Helen Mirra

Helen Mirra’s new site-specific stereo sound work, composed for a five-thousand-square-foot unlighted freezer room, takes full advantage of the auditory possibilities of the insulated space, and its raw state of inaccessibility. Produced in her Berlin studio after a visit to the site, Green break is structurally based upon an elegiac couplet, with the two parts detached and rearranged. Alongside instrumentation that includes whistling, bass harmonica, and mouth harp, we hear the unprocessed ambient sounds of Mirra’s environment, which provide a texture during the silences between the two parts.

A number of Mirra’s works over the past decade suggest her interest in linearity and landscape, perhaps most notably her films that map a number of earth’s latitudes. Condensed to a smaller scale, Mirra’s filmic bands translate topography into color, turning green where the depicted latitude crosses land, blue as it moves over water, white over ice. The resulting 16mm material appears to have peeled the earth.
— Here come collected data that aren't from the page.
(** * Record store of the file gallery (app.js)

    A shallow embedding of the storage layer of [app.js]: the module
    variable [db], the wrappers [openDB], [addFileRecord], [getAllFiles],
    [deleteFile], the upload loop [handleFiles] and [fileToDataURL].

    The wrappers drive three browser interfaces that are no part of the
    file: an IndexedDB object store created with
    [{ keyPath: 'id', autoIncrement: true }], [FileReader.readAsDataURL]
    and the [Number] coercion.  Each of them is modelled below from the
    standard that defines it (Indexed Database API 3.0, File API, RFC 2397,
    RFC 4648, ECMAScript ToNumber); what the standards leave to the engine
    (whether a step fails, the wall clock, the Number of a string, the
    media type written for a file without type) is a field of the class
    [Engine].

    The page is one tab in which every promise is awaited before the next
    call starts, as the handlers of app.js do within one batch.  A request
    that succeeded is taken as committed: each transaction holds a single
    request and its commit is no step of its own.  Of the presentation,
    [escapeHtml], the order of the two views and the click handler of the
    data table are modelled, and of the status line whether its element
    exists; the markup, the status text, the preview and the drag-and-drop
    wiring are left out, and so is [readableFileSize], which computes on
    doubles. *)

From Stdlib Require Import ZArith NArith List String Ascii Bool Lia.
From Stdlib Require Import QArith Sorted DecimalString DecimalZ.
From Stdlib Require Import RelationClasses Permutation.
From Stdlib.Strings Require Import Byte.
Import ListNotations.
Local Open Scope Z_scope.

(** ** Base64 (RFC 4648, section 4) *)

Module Base64.

Local Open Scope string_scope.
Local Open Scope Z_scope.

Definition alphabet : string :=
  "ABCDEFGHIJKLMNOPQRSTUVWXYZabcdefghijklmnopqrstuvwxyz0123456789+/".

Definition pad : ascii := "="%char.

(** The character of a 6-bit group. *)
Definition digit (n : Z) : ascii :=
  match String.get (Z.to_nat n) alphabet with
  | Some c => c
  | None => pad
  end.

(** The 6-bit group of a character of the alphabet. *)
Definition value (c : ascii) : option Z :=
  let n := Z.of_N (N_of_ascii c) in
  if (65 <=? n) && (n <=? 90) then Some (n - 65)
  else if (97 <=? n) && (n <=? 122) then Some (n - 71)
  else if (48 <=? n) && (n <=? 57) then Some (n + 4)
  else if n =? 43 then Some 62
  else if n =? 47 then Some 63
  else None.

(** A byte as a number in 0..255, and back. *)
Definition code (b : byte) : Z := Z.of_N (Byte.to_N b).
Definition octet (n : Z) : option byte := Byte.of_N (Z.to_N n).

(** Three bytes become four characters; a final group of one or two bytes
    is padded with [=]. *)
Fixpoint encode (bs : list byte) : string :=
  match bs with
  | [] => EmptyString
  | [a] =>
      let x := code a in
      String (digit (x / 4))
        (String (digit ((x mod 4) * 16))
           (String pad (String pad EmptyString)))
  | [a; b] =>
      let x := code a in
      let y := code b in
      String (digit (x / 4))
        (String (digit ((x mod 4) * 16 + y / 16))
           (String (digit ((y mod 16) * 4))
              (String pad EmptyString)))
  | a :: b :: c :: rest =>
      let x := code a in
      let y := code b in
      let z := code c in
      String (digit (x / 4))
        (String (digit ((x mod 4) * 16 + y / 16))
           (String (digit ((y mod 16) * 4 + z / 64))
              (String (digit (z mod 64)) (encode rest))))
  end.

Definition bytes1 (v1 v2 : Z) : option (list byte) :=
  match octet (v1 * 4 + v2 / 16) with
  | Some a => Some [a]
  | None => None
  end.

Definition bytes2 (v1 v2 v3 : Z) : option (list byte) :=
  match octet (v1 * 4 + v2 / 16), octet ((v2 mod 16) * 16 + v3 / 4) with
  | Some a, Some b => Some [a; b]
  | _, _ => None
  end.

Definition bytes3 (v1 v2 v3 v4 : Z) (tail : option (list byte))
  : option (list byte) :=
  match octet (v1 * 4 + v2 / 16),
        octet ((v2 mod 16) * 16 + v3 / 4),
        octet ((v3 mod 4) * 64 + v4),
        tail with
  | Some a, Some b, Some c, Some l => Some (a :: b :: c :: l)
  | _, _, _, _ => None
  end.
Strung between two speakers at opposite ends of the room, the sound of Green break draws a fuzzy auditory line through the space, blundered by reverberance. Unable to enter the depth of the dark room, we depend upon Mirra’s echoes to feel out the contours of the freezer’s volume. As her sound makes the void known to us, it contradicts the emptiness, suggesting the impossible coincidence of inhabitation and sublimity in the modern city, and paralleling the High Line’s central paradox.


Music score for sound installation Green break, 2005 and Rendering for proposed work (not realized)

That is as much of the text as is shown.